Freeze dried solid dispersion of exemestane: A way to negate an aqueous solubility and oral bioavailability problems

This study was envisaged to demonstrate the potential of exemestane loaded phospholipid/sodium deoxycholate solid dispersions (EXE-PL/SDC-SDs) on the solubility and oral bioavailability of EXE. Initial studies were performed to screen the best suitable phospholipid among lysophosphatidylcholine, Phospholipon (R) P80H and Lipoid (R) E80S for solid dispersion preparation.

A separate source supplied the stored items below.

(** * Vision worker: table / bar-chart extraction pipeline

    A shallow embedding of [services/vision_worker/app]: the table detector
    and extractor ([extractors/table.py]), the bar-chart detector and
    extractor ([extractors/chart_bar.py]), the OCR adapter
    ([extractors/ocr.py]), the layout stub ([extractors/layout.py]) and the
    request handler ([main.py]).

    Conventions.
    - Python [int] is [Z]; a Python [float] is the rational [Q] it denotes
      (comparisons, [max]/[min] and truncation [int(.)] are the exact ones).
      Measured quantities (clock readings, confidences, OCR boxes, numpy's
      statistics) are combined exactly; where the code derives a pixel
      count or an index from an int and a float literal ([int(w * 0.35)],
      [np.linspace]) every operation rounds to binary64 as in [F64].
    - A [dict] of diagnostic flags is a [gmap string value].
    - [time.perf_counter()] is a sequence of readings: the [k]-th call
      returns [clock k]; every function that reads the clock threads the
      number of readings made so far.
    - OpenCV, PIL, numpy's statistics, the OCR engine, the file system and
      the network are capabilities of the environment ([Cv2], [Env]); a call
      that can raise returns [Exc]. *)

From Stdlib Require Import ZArith QArith Qround Qminmax Qabs Lia Lqa Bool Ascii String Sorted Permutation.
From Stdlib.Strings Require Import Byte.
From stdpp Require Import base option list gmap strings.

Local Open Scope Z_scope.

(** ** Exceptions *)

Inductive Exc (A : Type) : Type :=
| Ok (a : A)
| Raise (e : string).
Arguments Ok {A} a.
Arguments Raise {A} e.
(** * kubectl-must-gather: query windowing, profile resolution and log stitching

    A shallow embedding of the Go sources
      - [pkg/utils]      (ParseResourceID, ISO8601Duration, SafeFileName,
                          ParseISO8601ToDuration, ParseTimeRFC3339),
      - [pkg/mustgather] (GetDefaultProfiles, GenerateDefaultOutputName, Run,
                          resolveTables, exportTables, exportTableData),
      - the helper [stringContains] of the test suite,
    together with the parts of Go's standard library they call
    ([strings], [unicode/utf8], [regexp], [time], [sort]).

    Go strings are byte sequences: they are modelled by [string], whose
    characters are the 256 byte values.  Integers of type [int64]
    ([time.Duration]) are modelled by [Z] with the wrap-around written out. *)

From Stdlib Require Import ZArith Lia List String Ascii Bool.
From Stdlib Require Import Sorting.Sorted Sorting.Permutation.
From stdpp Require Import base gmap strings list sorting.

Local Open Scope string_scope.

(** Go functions returning [(T, error)]. *)
Inductive result (A : Type) : Type :=
| Ok (a : A)
| Err (msg : string).
Arguments Ok {A} a.
Arguments Err {A} msg.

Definition is_err {A} (r : result A) : bool :=
  match r with Ok _ => false | Err _ => true end.

(* ================================================================== *)
(** ** Bytes and UTF-8 ([unicode/utf8]) *)
(* ================================================================== *)

Module Utf8.

Definition between (lo hi c : ascii) : bool := ((lo <=? c) && (c <=? hi))%char.

(** [c < utf8.RuneSelf] *)
Definition isASCII (c : ascii) : bool := (c <? "128")%char.

(** A continuation byte, [0x80..0xBF]. *)
Definition cont (c : ascii) : bool := between "128" "191" c.

(** What [utf8.first] and [utf8.acceptRanges] say about a leading byte:
    the length of the sequence it announces and the range its second byte
    must lie in; [None] for ASCII bytes and for bytes that cannot start a
    sequence. *)
Definition leadInfo (s0 : ascii) : option (nat * ascii * ascii) :=
  if between "194" "223" s0 then Some (2, "128", "191")%char
  else if (s0 =? "224")%char then Some (3, "160", "191")%char
  else if between "225" "236" s0 then Some (3, "128", "191")%char
  else if (s0 =? "237")%char then Some (3, "128", "159")%char
  else if between "238" "239" s0 then Some (3, "128", "191")%char
  else if (s0 =? "240")%char then Some (4, "144", "191")%char
  else if between "241" "243" s0 then Some (4, "128", "191")%char
  else if (s0 =? "244")%char then Some (4, "128", "143")%char
  else None.

(** The width [utf8.DecodeRuneInString] reports for the first rune of [s]:
    [0] on the empty string, [1] for an ASCII byte and for an invalid byte
    (decoded as [RuneError]), else the length of the well-formed sequence. *)
Definition runeLen (s : string) : nat :=
  match s with
  | EmptyString => 0
  | String s0 r =>
      match leadInfo s0 with
      | None => 1
      | Some (sz, lo, hi) =>
          match r with
          | String s1 r1 =>
              if between lo hi s1 then
                if (sz <=? 2)%nat then 2
                else match r1 with
                     | String s2 r2 =>
                         if cont s2 then
                           if (sz <=? 3)%nat then 3
                           else match r2 with
                                | String s3 _ => if cont s3 then 4 else 1
                                | EmptyString => 1
                                end
                         else 1
                     | EmptyString => 1
                     end
              else 1
          | EmptyString => 1
          end
      end
  end.
(** * Smart Video Speed Controller: subtitle parser and segment scheduler

    A shallow embedding of [src/config.py], [src/models.py],
    [src/subtitle_parser.py] and the scheduling part of [src/processor.py],
    followed by the properties of the specification that concern them.

    Conventions of the embedding.
    - Python [float] values are kept abstract: the code is written against
      the interface [FloatOps] (the operators the source applies to floats),
      and the structural theorems hold for every implementation of it.
      [binary64_FloatOps] interprets the operators in IEEE 754 binary64, the
      arithmetic of Python's [float]; [Q_FloatOps] interprets them in exact
      rational arithmetic.  Theorems that need laws of [<] and [==] assume
      [FloatCompare], whose laws hold of binary64 with its NaN, or
      [FloatOrder], whose laws hold where no NaN arises; theorems on sums
      assume [FloatValueLaws] and say which operations must be exact.
    - Exceptions are modelled by their class; a computation that may raise
      returns a [result].
    - Python [str] is [string]; a character is a code point below 256. *)

From Stdlib Require Import List String Ascii Bool Arith ZArith QArith Lia Lqa.
From Stdlib Require Import Permutation.
From Stdlib Require PrimFloat Floats.
From Stdlib Require Import DecimalString DecimalNat FinFun.
Import ListNotations.

Set Implicit Arguments.

(** ** Python runtime *)

(** Exception classes raised by the modelled code. *)
Inductive exn : Type :=
| FileNotFoundError
| RuntimeError
| ValueError
| IndexError
| ZeroDivisionError
| UnicodeDecodeError
| OSError
| VideoProcessingError
| SubtitleExtractionError
| FFmpegError
| ValidationError.

Definition exn_eqb (a b : exn) : bool :=
  match a, b with
  | FileNotFoundError, FileNotFoundError
  | RuntimeError, RuntimeError
  | ValueError, ValueError
  | IndexError, IndexError
  | ZeroDivisionError, ZeroDivisionError
  | UnicodeDecodeError, UnicodeDecodeError
  | OSError, OSError
  | VideoProcessingError, VideoProcessingError
  | SubtitleExtractionError, SubtitleExtractionError
  | FFmpegError, FFmpegError
  | ValidationError, ValidationError => true
  | _, _ => false
  end.

(** The outcome of a call: a returned value or a raised exception. *)
Inductive result (A : Type) : Type :=
| Ok (a : A)
| Raise (e : exn).

Arguments Ok {A} a.
Arguments Raise {A} e.

Definition bind {A B : Type} (m : result A) (k : A -> result B) : result B :=
  match m with
  | Ok a => k a
  | Raise e => Raise e
  end.

Notation "x <- m ;; k" := (bind m (fun x => k))
  (at level 61, m at next level, right associativity).

(** [try: m except classes: raise e'] : an exception of [m] whose class is
    among [classes] is replaced by [e']; any other outcome is unchanged. *)
Definition try_except {A : Type} (m : result A) (classes : list exn) (e' : exn)
  : result A :=
  match m with
  | Ok a => Ok a
  | Raise e => if existsb (exn_eqb e) classes then Raise e' else Raise e
  end.

(** [try: m except Exception: raise e'] *)
Definition try_except_all {A : Type} (m : result A) (e' : exn) : result A :=
  match m with
  | Ok a => Ok a
  | Raise _ => Raise e'
  end.

Definition raises {A : Type} (m : result A) : Prop := exists e, m = Raise e.

(** The operations of Python's [float] that the source uses.  [of_int] is the
    implicit conversion of an [int] operand. *)
Class FloatOps (T : Type) : Type := {
  of_int : Z -> T;
  fadd : T -> T -> T;
  fsub : T -> T -> T;
  fmul : T -> T -> T;
  fdiv : T -> T -> T;
  flt : T -> T -> bool;
  fle : T -> T -> bool;
  feq : T -> T -> bool
}.

(** The builtin [float(s)] on a string, [None] standing for its
    [ValueError]. *)
Class FloatRead (T : Type) : Type := {
  float_of_str : string -> option T
}.
(** X5. The sweep cannot be observed through the read paths: at the instant
    of the sweep, [consume], [consumePending], [hasPending] and
    [hasBlanketAllow] answer the same on the swept queue as on the queue that
    still holds the expired entries, and consuming after the sweep gives the
    queue that sweeping after consuming gives. *)
Theorem sweep_unobservable (now : Z) (s m meth : string) (q : ApprovalQueue.t) :
  (consume now s m meth (cleanup now q)).1 = (consume now s m meth q).1 ∧
  (consumePending now s m meth (cleanup now q)).1 = (consumePending now s m meth q).1 ∧
  hasPending now s (cleanup now q) = hasPending now s q ∧
  (hasBlanketAllow now s m meth (cleanup now q)).1 = (hasBlanketAllow now s m meth q).1 ∧
  (consume now s m meth (cleanup now q)).2 = cleanup now (consume now s m meth q).2 ∧
  (consumePending now s m meth (cleanup now q)).2
    = cleanup now (consumePending now s m meth q).2.
Proof.
  assert ((consume now s m meth (cleanup now q)).1 = (consume now s m meth q).1) as Hc.
  { apply eq_true_iff_eq. rewrite !consume_true. split.
    - intros (e & [He _]%cleanup_lookup_Some & ?). eauto.
    - intros (e & He & Hst & Hlive). exists e. by rewrite cleanup_lookup_Some. }
  assert ((consumePending now s m meth (cleanup now q)).1
          = (consumePending now s m meth q).1) as Hp.
  { apply eq_true_iff_eq. rewrite !consumePending_true. split.
    - intros (e & [He _]%cleanup_lookup_Some & ?). eauto.
    - intros (e & He & Hst & Hlive & Hage). exists e. by rewrite cleanup_lookup_Some. }
  split; [done|]. split; [done|]. split; [|split; [|split]].
  - apply eq_true_iff_eq. rewrite !hasPending_true. split.
    + intros (k & e & [He _]%cleanup_lookup_Some & ?). eauto.
    + intros (k & e & He & Hpre & Hst & Hlive). exists k, e.
      by rewrite cleanup_lookup_Some.
  - apply hasBlanketAllow_cleanup.
  - rewrite !consume_state, Hc. destruct (consume now s m meth q).1; [|done].
    unfold cleanup, with_entries. simpl. f_equal. symmetry. apply map_filter_delete.
  - rewrite !consumePending_state, Hp. destruct (consumePending now s m meth q).1; [|done].
    unfold cleanup, with_entries. simpl. f_equal. symmetry. apply map_filter_delete.
Qed.
(** * Hanzi stories audit: a shallow embedding of [hanzi-stories-audit.js]
      and of the flattening traversal [loadAllHanziChars]

    JavaScript strings are sequences of UTF-16 code units; the audit
    measures, slices and compares them by code unit, so the embedding
    keeps that representation. *)

From Stdlib Require Import String Ascii.
From Stdlib Require Import List NArith Bool Lia Arith.
Import ListNotations.
Local Open Scope list_scope.

Set Implicit Arguments.

(** ** JavaScript strings *)

Definition jsstring := list N.

(** Source literals are written as UTF-8 text and decoded to UTF-16 code
    units: one unit for a code point below 0x10000, a surrogate pair
    above. *)
Definition cont (c : ascii) : N := N.land (N_of_ascii c) 63.

Definition surrogates (cp : N) : jsstring :=
  let v := (cp - 65536)%N in
  [(55296 + N.shiftr v 10)%N; (56320 + N.land v 1023)%N].

Fixpoint utf16 (s : string) : jsstring :=
  match s with
  | EmptyString => []
  | String c0 r0 =>
    let b0 := N_of_ascii c0 in
    if (b0 <? 128)%N then b0 :: utf16 r0
    else if (b0 <? 224)%N then
      match r0 with
      | String c1 r1 => (N.shiftl (N.land b0 31) 6 + cont c1)%N :: utf16 r1
      | _ => []
      end
    else if (b0 <? 240)%N then
      match r0 with
      | String c1 (String c2 r2) =>
        (N.shiftl (N.land b0 15) 12 + N.shiftl (cont c1) 6 + cont c2)%N
          :: utf16 r2
      | _ => []
      end
    else
      match r0 with
      | String c1 (String c2 (String c3 r3)) =>
        surrogates (N.shiftl (N.land b0 7) 18 + N.shiftl (cont c1) 12
                    + N.shiftl (cont c2) 6 + cont c3)%N ++ utf16 r3
      | _ => []
      end
  end.


(** [a === b]: strict equality of two strings. *)
Fixpoint streq (a b : jsstring) : bool :=
  match a, b with
  | [], [] => true
  | x :: a', y :: b' => (x =? y)%N && streq a' b'
  | _, _ => false
  end.

(** White space and line terminators, as [String.prototype.trim] and the
    regular-expression class [\s] understand them. *)
Definition isWhiteSpace (c : N) : bool :=
  ((9 <=? c) && (c <=? 13) || (c =? 32) || (c =? 160) || (c =? 5760)
   || (8192 <=? c) && (c <=? 8202) || (c =? 8232) || (c =? 8233)
   || (c =? 8239) || (c =? 8287) || (c =? 12288) || (c =? 65279))%N.

(** Line terminators, which [.] does not match. *)
Definition isLineTerminator (c : N) : bool :=
  ((c =? 10) || (c =? 13) || (c =? 8232) || (c =? 8233))%N.

Fixpoint trimStart (s : jsstring) : jsstring :=
  match s with
  | c :: r => if isWhiteSpace c then trimStart r else s
  | [] => []
  end.

Definition trimEnd (s : jsstring) : jsstring := rev (trimStart (rev s)).

Definition trim (s : jsstring) : jsstring := trimEnd (trimStart s).
Definition parse (raw : string) (claims : claims_t) (keyfunc : option keyfunc_t)
  : M (parsed claims_t) :=
  fun w =>
    let w' := {| store := store w; env := raw :: env w |} in
    match strings.Split raw dot with
    | [alg; payload; signature] =>
        let token valid :=
          {| jwt.Raw := raw; jwt.Header := header_of alg;
             jwt.Claims := claims; jwt.Valid := valid |} in
        match keyfunc with
        | None => (Ret (Some (token false), Some "no Keyfunc was provided."), w')
        | Some key =>
            if String.eqb signature key then (Ret (Some (token true), None), w')
            else (Ret (Some (token false), Some "signature is invalid"), w')
        end
    | _ => (Ret (None, Some "token contains an invalid number of segments"), w')
    end.

Definition lib : Library claims_t keyfunc_t closure_t env_t :=
  {| call_closure := fun name r w =>
       (Ret (http.Header_Get (http.Header r) name, None), w);
     jwt_Parse := fun raw keyfunc => parse raw [] keyfunc;
     jwt_ParseWithClaims := fun raw claims keyfunc => parse raw claims keyfunc |}.

(** A request with the given [Authorization] header. *)
Definition request (authorization : string) : http.Request :=
  {| http.Header := {[ "Authorization" := [authorization] ]} |}.

(** A request without headers. *)
Definition bare : http.Request := {| http.Header := ∅ |}.

(** One [Options] struct at address 0, and the raw tokens parsed so far. *)
Definition seen (raws : list string) (o : Options) : World :=
  {| store := {[ 0 := o ]}; env := raws |}.

Definition world (o : Options) : World := seen [] o.

(** The token the parse routines build from [alg.payload.signature]. *)
Definition token (alg payload signature : string) (claims : claims_t)
    (valid : bool) : jwt.Token claims_t :=
  {| jwt.Raw := alg ++ "." ++ payload ++ "." ++ signature;
     jwt.Header := header_of alg;
     jwt.Claims := claims;
     jwt.Valid := valid |}.

Definition unset : Options :=
  {| Keyfunc := Some "k"; Extractor := None; SigningMethod := None |}.
(** *** The external services of a query run

    The model server and the vector database, with one state [Backend].
    [connect] is the body of the first [try] block of [main] (the two
    model clients, the database client, the vector store and its
    retriever); [retrieve] is the retriever with its [k]; [llm_invoke]
    is the chat model followed by the string output parser.

    The file system, with state [Disk].  Each operation takes the path
    string and returns a value or raises, as the operating system
    decides: [Path_exists] is [Path.exists()], [read_json] is
    [open(path, 'r')] followed by [json.load], [write_json] is
    [open(path, 'w')] followed by [json.dump(doc, f, indent=2)], and
    [Path_mkdir] is [Path.mkdir(exist_ok=...)]. *)
Class Services := {
  Backend : Type;
  Disk : Type;
  connect : Backend -> result unit * Backend;
  retrieve : nat -> string -> Backend -> result (list Document) * Backend;
  llm_invoke : list Message -> Backend -> result string * Backend;
  Path_exists : string -> Disk -> result bool;
  read_json : string -> Disk -> result json;
  write_json : string -> json -> Disk -> result unit * Disk;
  Path_mkdir : string -> bool -> Disk -> result unit * Disk
}.

(** What the memory store relies on from the file system: a file that was
    written without an exception exists and reads back as the document
    written; a write that raises has failed at [open], before the file
    was touched. *)
Class LawfulDisk `{S : Services} : Prop := {
  write_then_read :
    forall path doc d d',
      write_json path doc d = (Ok tt, d') ->
      Path_exists path d' = Ok true /\ read_json path d' = Ok doc;
  failed_write_changes_nothing :
    forall path doc d d' e,
      write_json path doc d = (Raise e, d') -> d' = d
}.

Record Args := {
  question : string;
  summarize : bool;
  session_id : option string
}.

(** The dictionary the chain returns. *)
Record ChainResult := {
  res_question : string;
  res_chat_history : list Message;
  res_context : string;
  res_summary : string;
  res_answer : string
}.

Section Query.
Context `{S : Services}.

Record World := {
  backend : Backend;
  disk : Disk
}.

Definition on_backend {A} (f : Backend -> result A * Backend) : M World A :=
  fun w =>
    let (r, b) := f (backend w) in
    (r, {| backend := b; disk := disk w |}).

Definition on_disk {A} (f : Disk -> result A * Disk) : M World A :=
  fun w =>
    let (r, d) := f (disk w) in
    (r, {| backend := backend w; disk := d |}).

(** The module-level [SESSION_DIR.mkdir(exist_ok=True)]. *)
Definition module_init : M World unit :=
  on_disk (Path_mkdir (path_str SESSION_DIR) true).

(** [load_memory] on a disk: the existence test, the read and the loop. *)
Definition read_memory (d : Disk) (session_id : string)
  : result (list Message) :=
  let session_file := path_str (session_file session_id) in
  match Path_exists session_file d with
  | Raise e => Raise e
  | Ok false => Ok []
  | Ok true =>
      match read_json session_file d with
      | Raise e => Raise e
      | Ok history_dicts =>
          match iterate history_dicts with
          | Raise e => Raise e
          | Ok items => load_loop [] items
          end
      end
  end.

Definition load_memory (session_id : string) : M World (list Message) :=
  fun w => (read_memory (disk w) session_id, w).

(** [save_memory] on a disk: the loop, then the write. *)
Definition write_memory (d : Disk) (session_id : string)
    (history_messages : list Message) : result unit * Disk :=
  let session_file := path_str (session_file session_id) in
  let history_dicts := save_loop [] history_messages in
  write_json session_file (JList history_dicts) d.

Definition save_memory (session_id : string)
    (history_messages : list Message) : M World unit :=
  on_disk (fun d => write_memory d session_id history_messages).

Definition summarizer_prompt (context : string) : list Message :=
  [ HumanMessage (ContentStr (
      "Concisely summarize the following context, which was retrieved to answer a user's question. "
      +:+ "Focus on the key facts, formulas, and definitions."
      +:+ newline +:+ newline +:+ "CONTEXT:" +:+ newline +:+ context)) ].

Definition rag_prompt (chat_history : list Message)
    (context question : string) : list Message :=
  [ OtherMessage "SystemMessage" (ContentStr (
      "You are an expert assistant for a 10th-grade mathematics textbook. "
      +:+ "Answer the user's question based *only* on the following context. "
      +:+ "If the context does not contain the answer, state that. "
      +:+ "When possible, cite the page number from the source metadata.")) ]
  ++ chat_history ++
  [ HumanMessage (ContentStr (
      "CONTEXT:" +:+ newline +:+ context +:+ newline +:+ newline
      +:+ "QUESTION:" +:+ newline +:+ question)) ].
(** The same session with one chunk of one sample scheduled at 1/2 s. *)
Definition playing : GeminiLive :=
  final (handleMessage (msgEnv (1 # 2) 7%nat (Failed None)) (audioMessage "AAA=") connected).

(** Three chunks, of one, three and one samples, with the clock read. *)
Definition chunk1 : MsgEnv * string := (msgEnv (1 # 2) 7%nat (Failed None), "AAA=").
Definition chunk2 : MsgEnv * string := (msgEnv (1 # 4) 8%nat (Failed None), "AAAAAAAA").
Definition chunk3 : MsgEnv * string := (msgEnv (1 # 2) 9%nat (Failed None), "AAA=").

Definition buffer1 : AudioBuffer :=
  {| frames := 1; sampleRate := 24000; channelData := [Fin (0 # 32768)] |}.

(** *** Frame conditions and the claims that fail *)

(** A computation that never moves the playback cursor backwards. *)
Definition cursor_advances {A : Type} (m : M A) : Prop :=
  forall this, nextStartTime this <= nextStartTime (final (m this)).

(** A computation that leaves every field of the object as it was. *)
Definition keeps_object {A : Type} (m : M A) : Prop :=
  forall this, final (m this) = this.

(** A computation that stops no source. *)
Definition stops_nothing {A : Type} (m : M A) : Prop :=
  forall this, stopped_sources (log (m this)) = [].

(** A failure of the transport after [connect] has returned, the promise
    of [ai.live.connect] being rejected, is reported by a status callback
    with [false]. *)
Definition failure_reported (ops : list Op) (this : GeminiLive) : Prop :=
  In (OnSettled Rejected) ops -> In false (statuses (log (run ops this))).

(** Two calls of [disconnect] in succession. *)
Definition disconnect_twice : M unit := disconnect ;; disconnect.

Definition imageCall : FunctionCall :=
  {| id := "call-1"; name := "create_image"; args := Some "a red kite" |}.

(** A [create_image] call that comes without [args]. *)
Definition badCall : FunctionCall :=
  {| id := "call-0"; name := "create_image"; args := None |}.

(** The tool responses sent under an identifier. *)
Definition responses_to (i : string) (l : list Effect)
  : list (string * string * string) :=
  filter (fun r => String.eqb (fst (fst r)) i) (responses l).

(** The tool round trip for every event: the dispatcher does not throw,
    and each [create_image] call of the event that has a prompt gets
    exactly one response under its identifier. *)
Definition every_call_answered (meanwhile : nat -> GeminiLive -> GeminiLive)
           (env : MsgEnv) (calls : list FunctionCall) (this : GeminiLive) : Prop :=
  let r := handleToolCallAsync meanwhile env {| functionCalls := Some calls |} this in
  value r = Normal /\
  forall call prompt,
    In call calls -> name call = "create_image" -> args call = Some prompt ->
    List.length (responses_to (id call) (log r)) = 1%nat.

(** The session handle is held and fulfilled when the event arrives, and
    nothing that is called on the object while an image request is under
    way drops or replaces it. *)
Definition handle_held (session : Handle) (meanwhile : nat -> GeminiLive -> GeminiLive)
           (this : GeminiLive) : Prop :=
  sessionPromise this = Some (Fulfilled session) /\
  forall i s, sessionPromise s = Some (Fulfilled session) ->
              sessionPromise (meanwhile i s) = Some (Fulfilled session).

(** A run with no interruption in it. *)
Definition sampleRun : list Op :=
  [Connect okEnv "Kore"; OnSettled (Fulfilled 9%nat); OnOpen;
   OnMessage (fst chunk1) (audioMessage (snd chunk1));
   OnMessage (fst chunk2) (partialMessage (OutputPartial "Hello"));
   OnEnded 7%nat; Disconnect].

(** A platform on which the image request of every call answers with
    the bytes ["abc"]. *)
Definition imageEnv : MsgEnv := msgEnv 0 8%nat (Responded (Some "abc")).

(* ================================================================== *)
(** ** Vocabulary of the further properties *)
(* ================================================================== *)

(** A text-safe character: one of the base64 alphabet, or the padding. *)
Definition is_base64_char (c : ascii) : Prop :=
  Base64.b64value c <> None \/ c = "="%char.
(** * simple-chat: the generation loop and the session driver

  A shallow embedding of [examples/simple-chat/simple-chat.cpp]: the
  [generate] lambda (tokenize, then decode / sample / classify / emit
  until a stop condition) and the turn loop of [main] (render the
  conversation, cut the prompt out of the render, generate, commit).

  The inference engine behind [llama.h] is not part of the program: it is
  an interface ([Engine]) whose operations the loop calls in the order the
  source calls them.  Every call and every write to stdout or stderr is
  recorded in a trace of [event]s, so that "decode is never invoked ..."
  or "the piece is not printed" are statements about that trace.

  Numbers are modelled in [Z], and the places where the source changes
  the type of a number are written out: [llama_n_ctx] read into an [int]
  (line 130), the negated return value of [llama_tokenize] (line 115),
  [(int)formatted.size()] (line 225).  The three counters of the loop stay
  within [0, 32], [0, 10] and [0, max n_predict 0] (lemma [loop_counters]),
  so no [int] arithmetic on them leaves the range of the type. *)

From Stdlib Require Import ZArith List String Ascii Bool Lia DecimalString.
Import ListNotations.
Open Scope string_scope.
Open Scope Z_scope.

(** ** Numbers *)

(** The range of an [int]. *)
Definition in_int (z : Z) : bool := (- 2 ^ 31 <=? z) && (z <? 2 ^ 31).

(** The [int] a number is converted to: the one congruent to it modulo
  2^32. *)
Definition to_int (z : Z) : Z := (z + 2 ^ 31) mod 2 ^ 32 - 2 ^ 31.

(** A [uint32_t] stored in an [int]: values from 2^31 on come out
  negative. *)
Definition int_of_uint32 (u : Z) : Z := if u <? 2 ^ 31 then u else u - 2 ^ 32.

(** [printf("%d", z)] *)
Definition decimal (z : Z) : string := NilZero.string_of_int (Z.to_int z).

(** ** Data *)

Definition llama_token := Z.

(** Text constants the source writes with escapes. *)
Definition ESC : string := String (ascii_of_nat 27) "".
Definition LF : string := String (ascii_of_nat 10) "".

(** The two multi-byte glyphs of line 173, as the bytes the source file
  holds: C3 B3, and 67 C3 B3. *)
Definition glyph_o_acute : string :=
String (ascii_of_nat 195) (String (ascii_of_nat 179) "").
Definition glyph_g_o_acute : string :=
String "g" glyph_o_acute.

(** Why the process was aborted ([GGML_ABORT], or an exception nobody
  catches; what the C++ runtime prints when it ends the process on such
  an exception is not part of the model). *)
Inductive abort_cause :=
| AbortVectorLength           (* std::vector of a negative size, lines 116
                                 and 226 *)
| AbortTokenize               (* line 118 *)
| AbortDecode (ret : Z)       (* line 140 *)
| AbortTokenToPiece           (* line 161 *)
| AbortStringRange.           (* std::string over a reversed range, line 235 *)

(** Which test ended the loop.  Line 153 is one short-circuit disjunction;
  the reason is its first disjunct that holds.  Line 186 is the second
  [break]. *)
Inductive stop_reason := STOP_EOG | STOP_MAXLEN | STOP_STALL | STOP_ANOMALY.

Definition NUL : ascii := ascii_of_nat 0.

Further studies were carried out to optimize the molar concentration of phospholipid and sodium deoxycholate (SDC) for EXE-PL/SDC-SDs preparation. Optimized EXEPL/SDC-SDs was prepared using Lipoid (R) E80S and SDC in 1: 4 M concentration, respectively and lyophilized using 10% w/w 2-hydroxypropyl-beta-cyclodextrin (2-HPCD). The physical state of EXE in lyophilized formulation was confirmed by DSC and PXRD. Lyophilized formulation exhibits a significant increase in solubility and dissolution rate as compared to free drug EXE. Apparent permeability study was performed on Caco-2 cell line for 2 h. The lyophilized EXE-PL/SDC-SDs exhibits 4.6-fold increase in absorptive transport as compared to EXE. Pharmacokinetic study in fasted female Sprague-Dawley rats revealed a 2.3-fold increase in AUC(0-72h). Thus, the results suggest that PL/SDC-SDs is a promising carrier for EXE delivery.